However, the raw LDA can hardly ensure the quality of the discovered topics, which is critical to the interpretability of the final process model. By carefully analyzing the clinical scenario, we find two common problems in applying raw LDA on clinical data.

  1. The same clinical activities occurring in one clinical day may be assigned different topics.

  2. A clinical activity may have strong correlation to many topics.

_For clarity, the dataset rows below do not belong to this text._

Lemma tcp_init i c host port orig origport rest (s : chs) : hosts_named (fs_pubkey_options (ses s)) -> channels s !! i = Some (Some c) ->
  open_fits (OpenTcp host port orig origport) -> reading (open_data (OpenTcp host port orig origport) ++ rest) s ->
  direct_init i c (OpenTcp host port orig origport) s (newtcpdirect opts i s).
Proof.
  intros Hk Hc (Hh & Hp & Ho & Hop) Hr. cbn [open_data] in Hr. rewrite <- !app_assoc in Hr. destruct (permitted_total _ (OpenTcp host port orig origport) Hk) as [b Hb].
  exists b. split; [done|]. unfold newtcpdirect, pr_string. cbn [permitted] in Hb. unfold MAX_HOST_LEN in *.
  assert (Hneg : forall x y, negb x && y = negb (x || negb y)) by by intros [] [].
  rewrite Hneg in Hb. clear Hneg. destruct (nolocaltcp opts || _) eqn:Et; cbn [negb andb] in Hb.
  { injection Hb as <-. exists s. split; [done|apply rtc_refl]. }
  destruct (pr_takes _ _ _ _ s (takes_string host Hh) Hr) as (s1 & -> & Hr1 & F1). cbn [obind]. rewrite Z.ltb_antisym.
  destruct (zlen host <=? 254); cbn [negb andb] in *; [|injection Hb as <-; exists s1; split; [done|by apply rtc_once]].
  destruct (pr_takes _ _ _ _ s1 (takes_int port Hp) Hr1) as (s2 & -> & Hr2 & F2). cbn [obind].
  destruct (pr_takes _ _ _ _ s2 (takes_string orig Ho) Hr2) as (s3 & -> & Hr3 & F3). cbn [obind]. rewrite Z.ltb_antisym.
  assert (F : rtc read_from s s3) by (do 3 (eapply rtc_l; [eassumption|]); apply rtc_refl).
  destruct (zlen orig <=? 254); cbn [negb andb] in *; [|injection Hb as <-; by exists s3].
  destruct (pr_takes _ _ _ _ s3 (takes_int origport Hop) Hr3) as (s4 & -> & Hr4 & F4). cbn [obind]. apply (rtc_r _ _ _ F) in F4 as F5.
  assert ((65535 <? origport) || (65535 <? port) = negb ((origport <=? 65535) && (port <=? 65535))) as -> by lia.
  destruct ((origport <=? 65535) && (port <=? 65535)); cbn [negb] in *; [|injection Hb as <-; by exists s4].
  rewrite (reads_key _ _ F5), Hb. cbn [obind]. destruct b; cbn [negb]; [|by exists s4]. unfold connect_remote.
  destruct (sys_getaddrinfo _ _ _ _) as [res w]. apply appended_connecting; [done|done|by destruct res|by destruct res].
Qed.
Lemma streamlocal_never_cancelled_witness :
  let f := with_fch (with_payload (payload_of cancel_stream) (fch toy_stream)) toy_stream in
  safe (replied f [SSH_MSG_REQUEST_FAILURE]) (svr_recv_msg_global_request toy_rw toy_opts f).
Proof.
  apply (streamlocal_never_cancelled toy_rw toy_opts toy_sessions toy_path []).
  - apply toy_stream_steady.
  - vm_compute. discriminate.
  - split; [|exists (payload_of cancel_stream); split; [reflexivity|split; [apply is_payload_wf; vm_compute; reflexivity|vm_compute; reflexivity]]].
    apply idle_payload; [apply (so_idle _ _ (proj1 toy_stream_steady))|apply is_payload_wf; vm_compute; reflexivity].
Defined.

Definition listen_req : bytes := ssh_string (str "tcpip-forward") ++ [1] ++ ssh_string (str "localhost") ++ store32h 0.

Lemma forward_then_cancel_witness :
  safe (listen_outcome toy_rw toy_opts toy_sessions (str "localhost") 0 (asking listen_req)) (svr_recv_msg_global_request toy_rw toy_opts (asking listen_req)).
Proof.
  apply (forward_then_cancel toy_rw toy_opts toy_sessions toy_key false toy_sessions_quiet (str "localhost") 0 (asking listen_req)).
  - apply toy_finv.
  - by split.
  - vm_compute. discriminate.
  - unfold is_u32. lia.
  - apply toy_asked. vm_compute. reflexivity.
Defined.
End ToyFwd.
(** The count: [idx] is a free slot, if there is one. *)
Lemma count_ok host l : forall j total for_addr idx, Forall slot_ok l ->
  exists idx', count_unauthed host l j total for_addr idx = Ok (total + num used l, for_addr + num (from host) l, idx')%nat /\
    ((num used l < length l)%nat -> exists k, idx' = (j + k)%nat /\ l !! k = Some free_unauth) /\ ((num used l = length l)%nat -> idx' = idx).
Proof.
  induction l as [|x l IH]; intros j total for_addr idx Hl; cbn [count_unauthed num].
  { exists idx. rewrite !Nat.add_0_r. split; [done|]. split; [cbn; lia|done]. }
  apply Forall_cons in Hl as [Hx Hl]. pose proof (num_le used l) as Hle. destruct Hx as [->|[Hu [a Ha]]].
  - change (0 <=? childpipe free_unauth) with false. cbv iota. destruct (IH (S j) total for_addr j Hl) as (idx' & -> & H1 & H2). exists idx'. split; [done|].
    cbn [length]. change (Nat.b2n (used free_unauth)) with 0%nat. split; [|lia]. intros _. destruct (decide (num used l = length l)) as [E|E].
    + exists 0%nat. split; [rewrite (H2 E); lia|done].
    + destruct H1 as (k & -> & Hk); [lia|]. exists (S k). split; [lia|done].
  - assert (Hux : used x = true) by by apply Z.leb_le. change (0 <=? childpipe x) with (used x). rewrite Hux, Ha.
    assert (Hf : from host x = strcmp_eq host a) by (unfold from; by rewrite Hux, Ha). rewrite Hf. cbn [Nat.b2n length].
    destruct (IH (S j) (S total) (if strcmp_eq host a then S for_addr else for_addr) idx Hl) as (idx' & -> & H1 & H2). exists idx'. split.
    { assert (S total + num used l = total + (1 + num used l))%nat as -> by lia.
      assert ((if strcmp_eq host a then S for_addr else for_addr) + num (from host) l = for_addr + (Nat.b2n (strcmp_eq host a) + num (from host) l))%nat as ->
        by (destruct (strcmp_eq host a); cbn; lia). done. }
    split; [|intros; apply H2; lia]. intros Hlt. destruct H1 as (k & -> & Hk); [lia|]. exists (S k). split; [lia|done].
Qed.
(** A failed query on a fresh gateway: one query, one error. *)
Lemma updateStats_updates_one_aggregator_witness :
  aggregatorOf
    (updateStats SampleStats.typeString SampleStats.new SampleStats.update
       SampleStats.noAggregators replica 7 (Some (netError health1)))
    "commerce/-80/REPLICA"
  = Some (SampleStats.mkAggr "commerce" "-80" REPLICA "commerce/-80/REPLICA" 1 1).
Proof.
  exact (proj1 (proj2 (updateStats_updates_one_aggregator SampleStats.typeString
                         SampleStats.new SampleStats.update SampleStats.noAggregators
                         replica 7 (Some (netError health1)) noAggregators_ok))).
Defined.
(** The search finds what the pattern says, and finds something whenever
    the topic has the shape. *)
Lemma match_from_sound (s g1 : string) (m2 : option string) (t : TopicType)
      (m4 : option string) :
  match_from names s = Some (g1, (m2, t, m4)) ->
  exists ep tail,
    g1 <> "" /\ no_line_terminator g1 = true /\
    endpoint_segment names ep m2 /\
    s = g1 ++ ep ++ segment t ++ tail /\ m4 = match_attribute tail.
Proof.
  revert g1. induction s as [|c s IH]; simpl; intros g1; [discriminate|].
  destruct (Str.is_line_terminator c) eqn:Hc; [discriminate|].
  destruct (match_rest names s) as [[[m2' t'] m4']|] eqn:Hr.
  - intros H. injection H as <- <- <- <-.
    destruct (match_rest_sound _ _ _ _ Hr) as (ep & tail & Hep & -> & Hm).
    exists ep, tail. repeat split; auto; [easy | simpl; now rewrite Hc].
  - destruct (match_from names s) as [[g r]|] eqn:Hf; [|discriminate].
    intros H. injection H as <- ->.
    destruct (IH _ eq_refl) as (ep & tail & Hg & Hn & Hep & -> & Hm).
    exists ep, tail. repeat split; auto; [easy | simpl; now rewrite Hc, Hn].
Qed.






End TopicRegexFacts.


Local Open Scope string_scope.
Local Open Scope list_scope.

(** ** The engine's sort under a comparison function of one operand *)

Module V8Facts.
Section OneOperand.
Context {A : Type}.
Variable comparefn : A -> A -> Z.
Variable r : A -> Z.
Hypothesis one_operand : forall a b, comparefn a b = r a.

Local Abbreviation neg := (V8.smaller r).

Lemma search_neg (fuel : nat) (pivot : A) (work : list A) (left right : nat) :
  neg pivot = true -> V8.search comparefn fuel pivot work left right = left.
Proof.
  intros Hn. revert right.
  induction fuel as [|fuel IH]; intros right; cbn [V8.search]; [reflexivity|].
  destruct (left <? right)%nat; [|reflexivity].
  rewrite one_operand. unfold V8.smaller in Hn. rewrite Hn. apply IH.
Qed.

Lemma search_nonneg (fuel : nat) (pivot : A) (work : list A) (left right : nat) :
  neg pivot = false -> (left <= right)%nat -> (right - left <= fuel)%nat ->
  V8.search comparefn fuel pivot work left right = right.
Proof.
  intros Hn. revert left.
  induction fuel as [|fuel IH]; intros left Hle Hf; cbn [V8.search]; [lia|].
  destruct (left <? right)%nat eqn:Hlt.
  - apply Nat.ltb_lt in Hlt.
    rewrite one_operand. unfold V8.smaller in Hn. rewrite Hn.
    assert (Hd : (Nat.div2 (right - left) < right - left)%nat)
      by (apply Nat.lt_div2; lia).
    generalize dependent (Nat.div2 (right - left)). intros d Hd.
    apply IH; lia.
  - apply Nat.ltb_ge in Hlt. lia.
Qed.

Lemma insert_pivot_one_operand (work : list A) (pivot : A) :
  V8.insert_pivot comparefn work pivot =
  if neg pivot then pivot :: work else work ++ [pivot].
Proof.
  unfold V8.insert_pivot. destruct (neg pivot) eqn:Hn.
  - now rewrite search_neg.
  - rewrite search_nonneg by (auto; lia).
    now rewrite firstn_all, skipn_all.
Qed.
(** [f"{v}"]: a string formats as itself. *)
Definition py_str (w : Externals) (v : value) : string :=
  match v with
  | VStr s => s
  | VNone => "None"
  | VBool true => "True"
  | VBool false => "False"
  | VInt z => NilEmpty.string_of_int (Z.to_int z)
  | _ => str_container w v
  end.

(** ** verify_private_connection *)

(** Lines 23-27: the three tests collected by [any([...])].  The list is
    built before [any] runs, so all three are evaluated; only the middle
    one can raise, and only after its [startswith] guard. *)
Definition is_private_ip (endpoint_ip : string) : exn + bool :=
  let t1 := startswith endpoint_ip "10." in
  match
    (if startswith endpoint_ip "172."
     then match list_getitem (split endpoint_ip ".") 1 with
          | inr field =>
              match py_int field with
              | inr n => inr ((16 <=? n) && (n <=? 31))
              | inl e => inl e
              end
          | inl e => inl e
          end
     else inr false)
  with
  | inr t2 =>
      let t3 := startswith endpoint_ip "192.0." in
      inr (any [t1; t2; t3])
  | inl e => inl e
  end.

Definition verify_private_connection (w : Externals) : M bool :=
  try_except_Exception
    (let bedrock_endpoint := "bedrock.us-east-1.amazonaws.com" in
     endpoint_ip ← lift (socket_gethostbyname w bedrock_endpoint);
     is_private ← lift (is_private_ip endpoint_ip);
     (if is_private : bool
      then logger INFO ("Verified private connection. Endpoint " +:+ bedrock_endpoint
                        +:+ " resolved to private IP: " +:+ endpoint_ip)
      else logger WARNING ("Public IP detected: " +:+ endpoint_ip
                           +:+ ". Traffic might not be using VPC endpoints!"));;
     mret is_private)
    (fun e =>
       logger ERROR ("Error verifying private connection: " +:+ str_exn w e);;
       mret false).

(** ** get_bedrock_client *)

(** Lines 51-58: the keyword arguments of the configuration. *)
Definition config_kwargs (region : string) : ConfigKwargs :=
  {| region_name := region;
     retries := {[ "max_attempts" := VInt 3; "mode" := VStr "standard" ]};
     connect_timeout := 5;
     read_timeout := 10;
     endpoint_url := "https://bedrock." +:+ region +:+ ".amazonaws.com" |}.

(** [region_name=None] stands for a call that omits the argument. *)
Definition get_bedrock_client (w : Externals) (region : option string) : M Client :=
  let region_name := default "us-east-1" region in
  try_except_Exception
    (is_private ← verify_private_connection w;
     (if negb is_private
      then logger WARNING "Traffic might be flowing over public internet!"
      else mret tt);;
     config ← lift (botocore_Config w (config_kwargs region_name));
     bedrock_client ← lift (boto3_client w "bedrock" config);
     mret bedrock_client)
    (fun e =>
       logger ERROR ("Error creating Bedrock client: " +:+ str_exn w e);;
       raise e).

(** ** list_foundation_models *)

(** Line 89: [model.get('modelLifecycle', {}).get('status') == 'ACTIVE'] *)
Definition is_active (model : value) : exn + bool :=
  match py_get model "modelLifecycle" (VDict ∅) with
  | inr lifecycle =>
      match py_get lifecycle "status" VNone with
      | inr status => inr (py_eq_str status "ACTIVE")
      | inl e => inl e
      end
  | inl e => inl e
  end.

(** Lines 90-95: the dictionary appended for an active model.  The two
    subscripts are evaluated first, in this order. *)
Definition enabled_model (model : value) : exn + gmap string value :=
  match py_getitem model "modelId" with
  | inr model_id =>
      match py_getitem model "providerName" with
      | inr provider =>
          match py_get model "inputModalities" (VList []) with
          | inr input =>
              match py_get model "outputModalities" (VList []) with
              | inr output =>
                  inr ({[ "modelId" := model_id;
                          "provider" := provider;
                          "inputModalities" := input;
                          "outputModalities" := output ]} : gmap string value)
              | inl e => inl e
              end
          | inl e => inl e
          end
      | inl e => inl e
      end
  | inl e => inl e
  end.

(** Lines 88-95: the inner loop over one page's entries. *)
Fixpoint for_models (models : list value) (enabled_models : list (gmap string value))
  : exn + list (gmap string value) :=
  match models with
  | [] => inr enabled_models
  | model :: models' =>
      match is_active model with
      | inr true =>
          match enabled_model model with
          | inr em => for_models models' (enabled_models ++ [em])
          | inl e => inl e
          end
      | inr false => for_models models' enabled_models
      | inl e => inl e
      end
  end.

(** Lines 87-95: the outer loop.  The next page is fetched only after the
    current one has been processed. *)
Fixpoint for_pages (pages : page_stream) (enabled_models : list (gmap string value))
  : exn + list (gmap string value) :=
  match pages with
  | PagesEnd => inr enabled_models
  | PagesRaise e => inl e
  | PagesNext page rest =>
      match py_getitem page "modelSummaries" with
      | inr summaries =>
          match py_iter summaries with
          | inr models =>
              match for_models models enabled_models with
              | inr enabled_models' => for_pages rest enabled_models'
              | inl e => inl e
              end
          | inl e => inl e
          end
      | inl e => inl e
      end
  end.

(** Lines 80-97: the body of the [try]. *)
Definition list_foundation_models_body (w : Externals) : M (list (gmap string value)) :=
  client ← get_bedrock_client w None;
  paginator ← lift (get_paginator client "list_foundation_models");
  lift (for_pages (paginate paginator) []).

(** [e.response] of a [ClientError]. *)
Definition response_of (e : exn) : value :=
  match e with
  | ClientError response _ => response
  | _ => VNone
  end.

Definition list_foundation_models (w : Externals) : M (list (gmap string value)) :=
  try_except_ClientError_Exception
    (list_foundation_models_body w)
    (fun e =>
       err ← lift (py_getitem (response_of e) "Error");
       error_code ← lift (py_getitem err "Code");
       err' ← lift (py_getitem (response_of e) "Error");
       error_message ← lift (py_getitem err' "Message");
       logger ERROR ("AWS Error: " +:+ py_str w error_code +:+ " - "
                     +:+ py_str w error_message);;
       raise e)
    (fun e =>
       logger ERROR ("Unexpected error: " +:+ str_exn w e);;
       raise e).

(** ** main *)

(** [sep.join(obj)]: the items are drawn first, then checked to be strings,
    left to right.  A string yields its characters and a dictionary its
    keys, in insertion order; the embedding of dictionaries does not keep
    that order, so it is supplied as [key_order]. *)
Fixpoint join_items (sep : string) (items : list value) : exn + string :=
  match items with
  | [] => inr EmptyString
  | VStr s :: items' =>
      match join_items sep items' with
      | inr rest =>
          inr (match items' with
               | [] => s
               | _ => s +:+ sep +:+ rest
               end)
      | inl e => inl e
      end
  | item :: _ => inl (TypeError item)
  end.

Definition py_join (key_order : gmap string value -> list string)
    (sep : string) (obj : value) : exn + string :=
  match obj with
  | VList l => join_items sep l
  | VStr s =>
      inr (String.concat sep
             ((fun c => String c EmptyString) <$> list_ascii_of_string s))
  | VDict d => inr (String.concat sep (key_order d))
  | _ => inl (TypeError obj)
  end.

(** [s * n] *)
Fixpoint py_mul (s : string) (n : nat) : string :=
  match n with
  | O => EmptyString
  | S n' => s +:+ py_mul s n'
  end.

(** [f"{len(l)}"] *)
Definition str_len {A} (l : list A) : string :=
  NilEmpty.string_of_uint (Nat.to_uint (length l)).

(** Lines 120-124: the five records logged for one model. *)
Definition report_model (key_order : gmap string value -> list string)
    (w : Externals) (model : gmap string value) : M unit :=
  model_id ← lift (py_getitem (VDict model) "modelId");
  logger INFO ("Model ID: " +:+ py_str w model_id);;
  provider ← lift (py_getitem (VDict model) "provider");
  logger INFO ("Provider: " +:+ py_str w provider);;
  input ← lift (py_getitem (VDict model) "inputModalities");
  input_joined ← lift (py_join key_order ", " input);
  logger INFO ("Input Modalities: " +:+ input_joined);;
  output ← lift (py_getitem (VDict model) "outputModalities");
  output_joined ← lift (py_join key_order ", " output);
  logger INFO ("Output Modalities: " +:+ output_joined);;
  logger INFO (py_mul "-" 50).

(** Lines 119-124: the loop over the models. *)
Fixpoint for_report (key_order : gmap string value -> list string)
    (w : Externals) (models : list (gmap string value)) : M unit :=
  match models with
  | [] => mret tt
  | model :: models' =>
      report_model key_order w model;;
      for_report key_order w models'
  end.

(** Lines 113-130. *)
Definition main (key_order : gmap string value -> list string)
    (w : Externals) : M (list (gmap string value)) :=
  try_except_Exception
    (logger INFO "Starting to fetch enabled Bedrock models...";;
     models ← list_foundation_models w;
     logger INFO ("Found " +:+ str_len models +:+ " enabled models:");;
     for_report key_order w models;;
     mret models)
    (fun e =>
       logger ERROR ("Failed to list models: " +:+ str_exn w e);;
       raise e).

(** ** Vocabulary for the statements *)

(** The host name the check resolves (line 18). *)
Definition bedrock_endpoint : string := "bedrock.us-east-1.amazonaws.com".

(** Decimal text of an octet, and the dotted-quad text of an address. *)
Definition str_N (n : N) : string := NilEmpty.string_of_uint (N.to_uint n).

Definition dotted_quad (a b c d : N) : string :=
  str_N a +:+ "." +:+ str_N b +:+ "." +:+ str_N c +:+ "." +:+ str_N d.

(** The outcome of a computation, without its log. *)
Definition outcome {A} (m : M A) : exn + A := m.2.

Definition logged {A} (m : M A) : list LogRecord := m.1.
Lemma orElse_truthy (a : option string) (b : string) :
  truthy a = true -> orElse a b = ToString a.
Proof.
  destruct a as [s|]; simpl; [|discriminate].
  destruct (s =? "")%string; [discriminate | reflexivity].
Qed.

Lemma orElse_falsy (a : option string) (b : string) :
  truthy a = false -> orElse a b = b.
Proof.
  destruct a as [s|]; simpl; [|reflexivity].
  destruct (s =? "")%string; [reflexivity | discriminate].
Qed.

(** [parseFloat] of the empty text is [NaN]: a text that parses to a
    finite Number is not empty. *)
Lemma parseFloat_empty : parseFloat "" = NaN.
Proof. reflexivity. Qed.

Lemma value_parseFloat_nonempty (s : string) (v : Q) :
  value (parseFloat s) = Some v -> (s =? "")%string = false.
Proof.
  destruct s; [discriminate | reflexivity].
Qed.

(** *** Digits and their reading *)

Lemma digit_cases (c : ascii) :
  isDigit c = true ->
  In c ["0"; "1"; "2"; "3"; "4"; "5"; "6"; "7"; "8"; "9"]%char.
Proof.
  destruct c as [b0 b1 b2 b3 b4 b5 b6 b7].
  destruct b0, b1, b2, b3, b4, b5, b6, b7; intros H; try discriminate H;
    simpl; tauto.
Qed.

Lemma scanDigits_app (s1 s2 : string) :
  allDigits s1 = true ->
  forall acc k,
    scanDigits (s1 ++ s2) acc k
    = scanDigits s2 (foldDigits s1 acc) (k + String.length s1).
Proof.
  induction s1 as [|c r IH]; simpl; intros H acc k.
  - rewrite Nat.add_0_r. reflexivity.
  - apply andb_true_iff in H as [Hc Hr]. rewrite Hc, (IH Hr).
    f_equal. lia.
Qed.

Lemma foldDigits_app (s1 s2 : string) (acc : Z) :
  foldDigits (s1 ++ s2) acc = foldDigits s2 (foldDigits s1 acc).
Proof. revert acc. induction s1; simpl; intros; auto. Qed.

Lemma allDigits_app (s1 s2 : string) :
  allDigits (s1 ++ s2) = allDigits s1 && allDigits s2.
Proof. induction s1; simpl; auto. rewrite IHs1, andb_assoc. reflexivity. Qed.

Lemma length_append (s1 s2 : string) :
  String.length (s1 ++ s2) = (String.length s1 + String.length s2)%nat.
Proof. induction s1; simpl; auto. Qed.


Lemma usize_nb_digits (d : Decimal.uint) :
  Z.of_N (DecimalPos.Unsigned.usize d) = Z.of_nat (Decimal.nb_digits d).
Proof.
  induction d; cbn [DecimalPos.Unsigned.usize Decimal.nb_digits];
    rewrite ?N2Z.inj_succ, ?Nat2Z.inj_succ, ?IHd; reflexivity.
Qed.

Lemma of_lu_rev_cons (d tl : Decimal.uint) :
  Z.of_N (DecimalPos.Unsigned.of_lu (Decimal.revapp d tl))
  = Z.of_N (DecimalPos.Unsigned.of_lu (Decimal.rev d))
    + Z.of_N (DecimalPos.Unsigned.of_lu tl) * 10 ^ Z.of_nat (Decimal.nb_digits d).
Proof.
  rewrite DecimalPos.Unsigned.of_lu_revapp, N2Z.inj_add, N2Z.inj_mul,
    N2Z.inj_pow, usize_nb_digits.
  reflexivity.
Qed.
(** A call leaves [oldSREG] and [SREG] to [begin] and [end], and changes the
    counter under SPI_BITBANG only. *)
Lemma run_call_counter cfg c st st' t :
  protocol cfg <> SPI_BITBANG ->
  run_call cfg c st = Ok (st', t) -> pixelsDisplayed st' = pixelsDisplayed st.
Proof.
  intros Hp. destruct c; cbn [run_call].
  - intros [= H]. revert H. unfold begin_.
    destruct (protocol cfg); intros [= <- _]; try reflexivity; congruence.
  - intros [= H]. revert H. unfold end_.
    destruct (protocol cfg); intros [= <- _]; try reflexivity; congruence.
  - intros H. apply send_state in H. subst. destruct (protocol cfg); congruence.
  - intros H. apply send_state in H. subst. destruct (protocol cfg); congruence.
  - intros H. apply send16_state in H. congruence.
  - unfold send_map. destruct (_ || _); [|discriminate].
    intros H. apply send_map_loop_state in H. subst.
    destruct (protocol cfg); congruence.
Qed.

Lemma run_counter cfg cs :
  protocol cfg <> SPI_BITBANG ->
  forall st st' t, run cfg cs st = Ok (st', t) -> pixelsDisplayed st' = pixelsDisplayed st.
Proof.
  intros Hp. induction cs as [|c cs IH]; intros st st' t; cbn [run].
  - now intros [= <- _].
  - destruct (run_call cfg c st) as [[st1 t1]|] eqn:E1; [|discriminate].
    cbn [mbind result_bind fst snd].
    destruct (run cfg cs st1) as [[st2 t2]|] eqn:E2; [|discriminate].
    cbn [mbind result_bind fst snd]. intros H. inversion H; subst st' t; clear H.
    rewrite (IH _ _ _ E2). apply (run_call_counter _ _ _ _ _ Hp E1).
Qed.

Lemma run_call_typed_pixels cfg c st st' t :
  protocol cfg = SPI_BITBANG -> is_send c = true ->
  run_call cfg c st = Ok (st', t) ->
  pixelsDisplayed st' = uint16 (pixelsDisplayed st + typed_pixels cfg c)
  \/ (typed_pixels cfg c = 0 /\ st' = st).
Proof.
  intros Hp Hs. destruct c; try discriminate Hs; cbn [run_call typed_pixels].
  - intros H. apply send_state in H. subst. rewrite Hp. now left.
  - intros H. apply send_state in H. subst. rewrite Hp. now left.
  - intros H. apply send16_state in H. now right.
  - unfold send_map. destruct (_ || _); [|discriminate].
    intros H. apply send_map_loop_state in H. subst. rewrite Hp.
    rewrite length_seqZ.
    destruct (decide (seqZ 0 (count mod 2 ^ mapBits) = [])) as [E|E].
    + right. split; [|destruct st; reflexivity].
      apply (f_equal length) in E. rewrite length_seqZ in E. cbn in E. lia.
    + left. cbn. f_equal. f_equal. lia.
Qed.

Lemma run_typed_pixels cfg cs :
  protocol cfg = SPI_BITBANG -> forallb is_send cs = true ->
  forall st st' t,
    0 <= pixelsDisplayed st < 65536 ->
    run cfg cs st = Ok (st', t) ->
    pixelsDisplayed st'
    = uint16 (pixelsDisplayed st + fold_right Z.add 0 (map (typed_pixels cfg) cs)).
Proof.
  intros Hp. induction cs as [|c cs IH]; intros Hs st st' t Hr; cbn [run].
  - intros [= <- _]. cbn. rewrite Z.add_0_r. symmetry. now apply uint16_small.
  - cbn [forallb] in Hs. apply andb_prop in Hs as [Hc Hs].
    destruct (run_call cfg c st) as [[st1 t1]|] eqn:E1; [|discriminate].
    cbn [mbind result_bind fst snd].
    destruct (run cfg cs st1) as [[st2 t2]|] eqn:E2; [|discriminate].
    cbn [mbind result_bind fst snd]. intros H. inversion H; subst st' t; clear H.
    destruct (run_call_typed_pixels _ _ _ _ _ Hp Hc E1) as [H1|[H0 ->]].
    + rewrite (IH Hs _ _ _ ltac:(rewrite H1; apply uint16_range) E2), H1.
      rewrite uint16_add_l. f_equal. cbn [map fold_right]. lia.
    + rewrite (IH Hs _ _ _ Hr E2). cbn [map fold_right]. rewrite H0. reflexivity.
Qed.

We demonstrate two examples to explain them: (1) In Figure 1(a), the four penicillin prescribed by the doctor in one clinical day are assigned to four different topics; while in the clinical scenario, they are both used for the same clinical goal, which means that they should share the same topic. (2) In Figure 1(b), the clinical activity syringe ranks high in all the three discovered topics. However, each clinical activity should have relative limited number clinical goals rather than various clinical goals.

Figure 1.

Figure 1

Two problems in applying LDA on clinical data: (a) the clinical activities in one day for a patient and (b) the three discovered topics.

To address the above problems, we proposed a novel extension of LDA for CPM, which is called Clinical Daily Goal LDA (CDG-LDA). As shown in Figure 2, we first introduce a constraint into LDA which can ensure the same clinical activity in one clinical day would be assigned to the same topic (topic assignment constraint). It can improve the consistency of the topic assignment procedure for clinical goal discovering. Second, we present an efficient method to adaptively limit the topic number of each clinical activity and adjust its ranking in the topic according to their informativeness (topic correlation limitation). It guarantees that a clinical activity would only rank high in limited clinical topics. Third, an effective process mining framework is applied on the topic-based sequences to get a comprehensive process model. It is worth mentioning that we use the billing data as our experimental data. Compared to other various kinds of clinical data, billing data is the most common and credible one due to its importance in insurance area. And it can be easily extracted from hospital information system without complex data integration technologies. Billing data is also of the lowest data granularity and contains a lot of noise, which brings a great difficulty for CPM task. Thus, the CPM approach on the billing data is both valuable and challenged.

Figure 2.

Figure 2

The illustrative process of our approach. The top part is the pipeline, middle part is the business domain, and bottom part is the corresponding algorithm domain (T: patient trace; a: clinical activity; day: clinical day; G: group; VOC: vocabulary).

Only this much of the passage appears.